The real estate market has proven itself to be incredibly resilient over the last year or two, and it demonstrates over and over again why investing in rental property is such a good idea. Smart investors know that when you buy and hold real estate, you have remarkable opportunities to earn consistent cash flow and build a steady and impressive strategy for long-term ROI.
But, you have to do it right.
New investors buying their first rental property or growing a portfolio need to keep these three things in mind, especially.
1. Outline Your Investment Goals
Hopefully you’ve spent some time exploring how, when, and why to become a real estate investor. If you’re ready to begin buying properties, you need to have an established set of real estate goals. Understanding what you’re hoping to accomplish, what your timeline is, and even how you plan to exit from various investments will help you buy the right rental homes.
If you’re interested in short-term vacation rentals, you’re going to invest in a very different property than an investor who wants to focus on long-term single-family homes in HOA neighborhoods that will appreciate in value over 15 or 20 years.
Decide what you’re hoping to achieve and prioritize your goals when you have more than one. This well-mapped plan will set you up for success and keep you from making impulsive decisions that don’t serve your needs.
2. You Need to Know Your Market
Research both the sales market and the rental market in the area that you’ve targeted for potential investment properties. National trends and figures will not help you. Rental properties are hyper-local. The rental value of one home can be quite different than that of another home – even in the same city. If you understand the nuances and trends of the neighborhood in which you want to buy a property, you’ll have a better chance at succeeding with your investment. Local market knowledge helps with pricing your property, marketing the home to potential tenants, and making the upgrades and improvements that good tenants demand when they’re looking for a home.
You need to know who your likely tenants will be.
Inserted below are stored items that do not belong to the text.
(** * Account workflow of the blog backend

    A shallow embedding of [blog-backend/controllers/authController.js]:
    the four request handlers [register], [login], [getMe] and
    [updateProfile], over an explicit world holding the user collection
    and a chronological log of the calls made to the collaborators
    (user repository, media host). *)

From Stdlib Require Import String Ascii List NArith Bool Lia.
From stdpp Require Import base option list gmap strings.

Local Open Scope string_scope.
Local Open Scope list_scope.

(** ** JavaScript string primitives used by the controllers *)

Module Js.

(** [s.split(sep)] for a one-character separator: always at least one
    segment, the empty string splits into one empty segment. *)
Fixpoint split (sep : ascii) (s : string) : list string :=
  match s with
  | EmptyString => [EmptyString]
  | String c rest =>
      if Ascii.eqb c sep then EmptyString :: split sep rest
      else match split sep rest with
           | [] => [String c EmptyString]
           | seg :: segs => String c seg :: segs
           end
  end.

(** [a.slice(-n)]: the last [n] elements, the whole array when it is
    shorter. *)
Definition slice_last {A} (n : nat) (a : list A) : list A :=
  drop (length a - n) a.

(** [a.join(sep)]. *)
Definition join (sep : string) (a : list string) : string :=
  String.concat sep a.

(** [a[0]] on the result of a split, which is never empty. *)
Definition first (a : list string) : string := hd EmptyString a.

(** [s.startsWith(p)]. *)
Definition startsWith (p s : string) : bool := String.prefix p s.

(** Truthiness of a value that is a string or [undefined]. *)
Definition truthy (v : option string) : bool :=
  match v with
  | Some s => negb (String.eqb s "")
  | None => false
  end.

(** [v || d] where [d] is a string. *)
Definition or_else (v : option string) (d : string) : string :=
  match v with
  | Some s => if String.eqb s "" then d else s
  | None => d
  end.

End Js.

(** The identifier handed to the media host when an old avatar is
    removed (lines 136-140 of the controller). *)
Definition oldPublicId (avatar : string) : string :=
  Js.first (Js.split "." (Js.join "/" (Js.slice_last 2 (Js.split "/" avatar)))).

(** ** Data model *)

Definition Id := N.
Definition Buffer := list Byte.byte.

(** What a controller can throw or see thrown by a collaborator. *)
Inductive Exn :=
| TypeError (msg : string)
| MongoError (msg : string)
| CloudinaryError (msg : string).

(** A user as the collection stores it: the password is the salted hash. *)
Module Stored.
Record t := mk {
  _id : Id;
  name : string;
  email : string;
  password : string;
  bio : string;
  avatar : string;
  createdAt : N;
}.
End Stored.

(** A user document in memory, as a query returns it. The password path
    is [None] (undefined) unless it was selected or assigned;
    [passwordModified] is what [isModified('password')] answers. *)
Module Doc.
Record t := mk {
  _id : Id;
  name : string;
  email : string;
  password : option string;
  bio : string;
  avatar : string;
  createdAt : N;
  passwordModified : bool;
}.

Definition set_name (v : string) (d : t) : t :=
  mk (_id d) v (email d) (password d) (bio d) (avatar d) (createdAt d)
     (passwordModified d).
Definition set_bio (v : string) (d : t) : t :=
  mk (_id d) (name d) (email d) (password d) v (avatar d) (createdAt d)
     (passwordModified d).
Definition set_avatar (v : string) (d : t) : t :=
  mk (_id d) (name d) (email d) (password d) (bio d) v (createdAt d)
     (passwordModified d).
Definition set_password (v : string) (d : t) : t :=
  mk (_id d) (name d) (email d) (Some v) (bio d) (avatar d) (createdAt d)
     true.
End Doc.

(** Values of the properties of a response payload. *)
Inductive JsVal :=
| JStr (s : string)
| JId (i : Id)
| JDate (t : N).

(** The outcome of a handler: a JSON response written with a status
    code, or an error passed to [next]. *)
Inductive Response :=
| Json (status : N) (success : bool) (message : string)
       (data : option (gmap string JsVal))
| Next (error : Exn).

(** [utils/apiResponse.js] is not part of the sources. *)
Module ApiResponse.
(** Modelled from the spec: the success envelope
    [{ success: true, message, data }], sent with the given status. *)
Definition success (status : N) (message : string)
           (data : list (string * JsVal)) : Response :=
  Json status true message (Some (list_to_map data)).
(** Modelled from the spec: the error envelope
    [{ success: false, message }], sent with the given status. *)
Definition error (status : N) (message : string) : Response :=
  Json status false message None.
End ApiResponse.

(** The parts of an HTTP request the controllers read. [body] maps the
    submitted fields to their text, as a form upload delivers them; a
    key that is absent reads as [undefined].
    [file] is the uploaded avatar, when there is one. [user] is set by
    the authentication middleware on the private routes. *)
Module File.
Record t := mk { buffer : Buffer }.
End File.

Module Request.
Record t := mk {
  body : gmap string string;
  file : option File.t;
  user : Id;
}.
End Request.

(** Calls made to the collaborators, with the outcome of the calls to the
    media host. *)
Inductive Event :=
| Create (name email password : option string) (bio avatar : string)
| Save (d : Doc.t)
| Upload (buffer : Buffer) (folder : string) (outcome : Exn + string)
| Delete (publicId : string) (outcome : option Exn).

Record World := mkWorld {
  users : list Stored.t;
  log : list Event;
  clock : N;
}.

(** The imported functions whose code is outside the controller. The
    media host answers a call from the history of calls so far; it may
    fail on any call. So may the repository on a write: [writeOutcome]
    is its answer to the [Create] or [Save] call a log ends with, [None]
    when it accepts the write and the error it rejects it with
    otherwise (a validator of the schema, a lost connection). *)
Class Collaborators := {
  uploadOutcome : list Event -> Buffer -> string -> Exn + string;
  deleteOutcome : list Event -> string -> option Exn;
  writeOutcome : list Event -> option Exn;
  generateToken : Id -> string;
  hashPassword : string -> string;
  comparePassword : string -> string -> bool;
}.

(** ** State and exception monad of an async handler body *)

Definition M (A : Type) : Type := World -> (Exn + A) * World.

Definition ret {A} (a : A) : M A := fun w => (inr a, w).

Definition throw {A} (e : Exn) : M A := fun w => (inl e, w).

Definition bind {A B} (m : M A) (k : A -> M B) : M B :=
  fun w => match m w with
           | (inr a, w') => k a w'
           | (inl e, w') => (inl e, w')
           end.

(** [try { m } catch (err) { h err }] *)
Definition try_catch {A} (m : M A) (h : Exn -> M A) : M A :=
  fun w => match m w with
           | (inr a, w') => (inr a, w')
           | (inl e, w') => h e w'
           end.

Definition emit (ev : Event) : M unit :=
  fun w => (inr tt, mkWorld (users w) (log w ++ [ev]) (clock w)).

Declare Scope js_scope.
Delimit Scope js_scope with js.
Notation "'let*' x ':=' m 'in' k" := (bind m (fun x => k))
  (at level 10, x pattern, m at level 100, k at level 200) : js_scope.
Notation "m ';;' k" := (bind m (fun _ => k))
  (at level 100, k at level 200, right associativity) : js_scope.
Local Open Scope js_scope.

(** The [try { ... } catch (error) { next(error) }] around every handler. *)
Definition handler (body : M Response) (w : World) : Response * World :=
  match body w with
  | (inr r, w') => (r, w')
  | (inl e, w') => (Next e, w')
  end.

(** Reading property [prop] of a value that may be [null]. *)
Definition deref {A} (o : option A) (prop : string) : M A :=
  match o with
  | Some a => ret a
  | None =>
      throw (TypeError ("Cannot read properties of null (reading '"
                        +:+ prop +:+ "')"))
  end.

(** ** Collaborators *)

(** [models/User.js] is not part of the sources. The repository of the
    specification keeps the users in a collection, requires name, email
    and password at creation, keeps emails unique, stores the password as
    a salted hash and leaves it out of a query result unless the query
    selects it. *)
Module User.

(** Modelled from the spec: the document a query returns for a stored
    record, the password left out unless selected. *)

Definition toDoc (selectPassword : bool) (r : Stored.t) : Doc.t :=
  Doc.mk (Stored._id r) (Stored.name r) (Stored.email r)
         (if selectPassword then Some (Stored.password r) else None)
         (Stored.bio r) (Stored.avatar r) (Stored.createdAt r) false.

Definition hasEmail (email : option string) (r : Stored.t) : bool :=
  match email with
  | Some e => String.eqb (Stored.email r) e
  | None => false
  end.

Definition hasId (id : Id) (r : Stored.t) : bool := N.eqb (Stored._id r) id.

(** The stored record of an identifier. *)
Definition lookup (id : Id) (l : list Stored.t) : option Stored.t :=
  List.find (hasId id) l.

(** The stored record of an email address: the first one carrying it. *)
Definition byEmail (email : option string) (l : list Stored.t)
  : option Stored.t :=
  List.find (hasEmail email) l.

(** Modelled from the spec: [User.findOne({ email })], with
    [.select('+password')] when [selectPassword] is set. *)
Definition findOne (email : option string) (selectPassword : bool)
  : M (option Doc.t) :=
  fun w => (inr (toDoc selectPassword <$> byEmail email (users w)), w).

(** Modelled from the spec: [User.findById(id)]. *)
Definition findById (id : Id) : M (option Doc.t) :=
  fun w => (inr (toDoc false <$> lookup id (users w)), w).

Definition freshId (l : list Stored.t) : Id :=
  N.succ (foldr N.max 0%N (Stored._id <$> l)).

(** Modelled from the spec: [User.create({ name, email, password, bio,
    avatar })]. Presence of the required fields and uniqueness of the
    email are enforced here, and the repository may reject the write
    for a reason of its own; the record gets a fresh identifier, the
    hash of the password and the time of the clock. *)
Definition create `{Collaborators} (name email password : option string)
           (bio avatar : string) : M (option Doc.t) :=
  emit (Create name email password bio avatar) ;;
  match name, email, password with
  | Some n, Some e, Some p =>
      if String.eqb n "" || String.eqb e "" || String.eqb p ""
      then throw (MongoError "ValidationError")
      else fun w =>
        if existsb (hasEmail email) (users w)
        then (inl (MongoError "E11000 duplicate key"), w)
        else
          match writeOutcome (log w) with
          | Some err => (inl err, w)
          | None =>
              let r := Stored.mk (freshId (users w)) n e (hashPassword p)
                                 bio avatar (clock w) in
              (inr (Some (toDoc true r)),
               mkWorld (users w ++ [r]) (log w) (clock w))
          end
  | _, _, _ => throw (MongoError "ValidationError")
  end.

(** Modelled from the spec: [user.save()] writes the document back over
    its stored record, hashing the password when it was assigned, unless
    the repository rejects the write. *)
Definition save `{Collaborators} (d : Doc.t) : M Doc.t :=
  emit (Save d) ;;
  fun w =>
    match lookup (Doc._id d) (users w) with
    | None => (inl (MongoError "DocumentNotFoundError"), w)
    | Some r =>
        match writeOutcome (log w) with
        | Some err => (inl err, w)
        | None =>
            let pw := match Doc.passwordModified d, Doc.password d with
                      | true, Some p => hashPassword p
                      | _, _ => Stored.password r
                      end in
            let r' := Stored.mk (Doc._id d) (Doc.name d) (Doc.email d) pw
                                (Doc.bio d) (Doc.avatar d)
                                (Stored.createdAt r) in
            let d' := Doc.mk (Doc._id d) (Doc.name d) (Doc.email d)
                             (if Doc.passwordModified d then Some pw
                              else Doc.password d)
                             (Doc.bio d) (Doc.avatar d) (Doc.createdAt d)
                             false in
            (inr d',
             mkWorld
               ((fun x => if hasId (Doc._id d) x then r' else x) <$> users w)
               (log w) (clock w))
        end
    end.

(** Modelled from the spec: [user.matchPassword(entered)] verifies the
    entered password against the loaded hash. *)
Definition matchPassword `{Collaborators} (d : Doc.t) (entered : option string)
  : M bool :=
  match Doc.password d, entered with
  | Some h, Some p => ret (comparePassword p h)
  | _, _ => throw (TypeError "Illegal arguments")
  end.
Are they families looking for good schools? Dog owners who need a fenced backyard? Perhaps you’re eyeing a neighborhood with professionals who want an easy commute to work or retirees who will want access to recreational and entertainment activities. Find out if the area is walkable or if a car is necessary. All of this information will help you buy the right investment and prepare for how you’re going to rent it out.
3. Professional Property Management is an Asset
Don’t wait until after you buy your investment property to consult with professional Grand Rapids property managers.
Leasing, managing, and maintaining a rental home is time-consuming. It requires a lot of knowledge and experience. Going it alone leads to easy and expensive mistakes.
A property management company will protect your investment, ensure you’re compliant with all state, federal, and local laws, and save you money on vacancy, turnover, and maintenance costs. You won’t have to worry about responding to tenants in the middle of the night or trying to decide how to manage a security deposit.
If you identify a good management company before you buy, you can access the resources and knowledge they have about rental rates, vacancy time, and competition.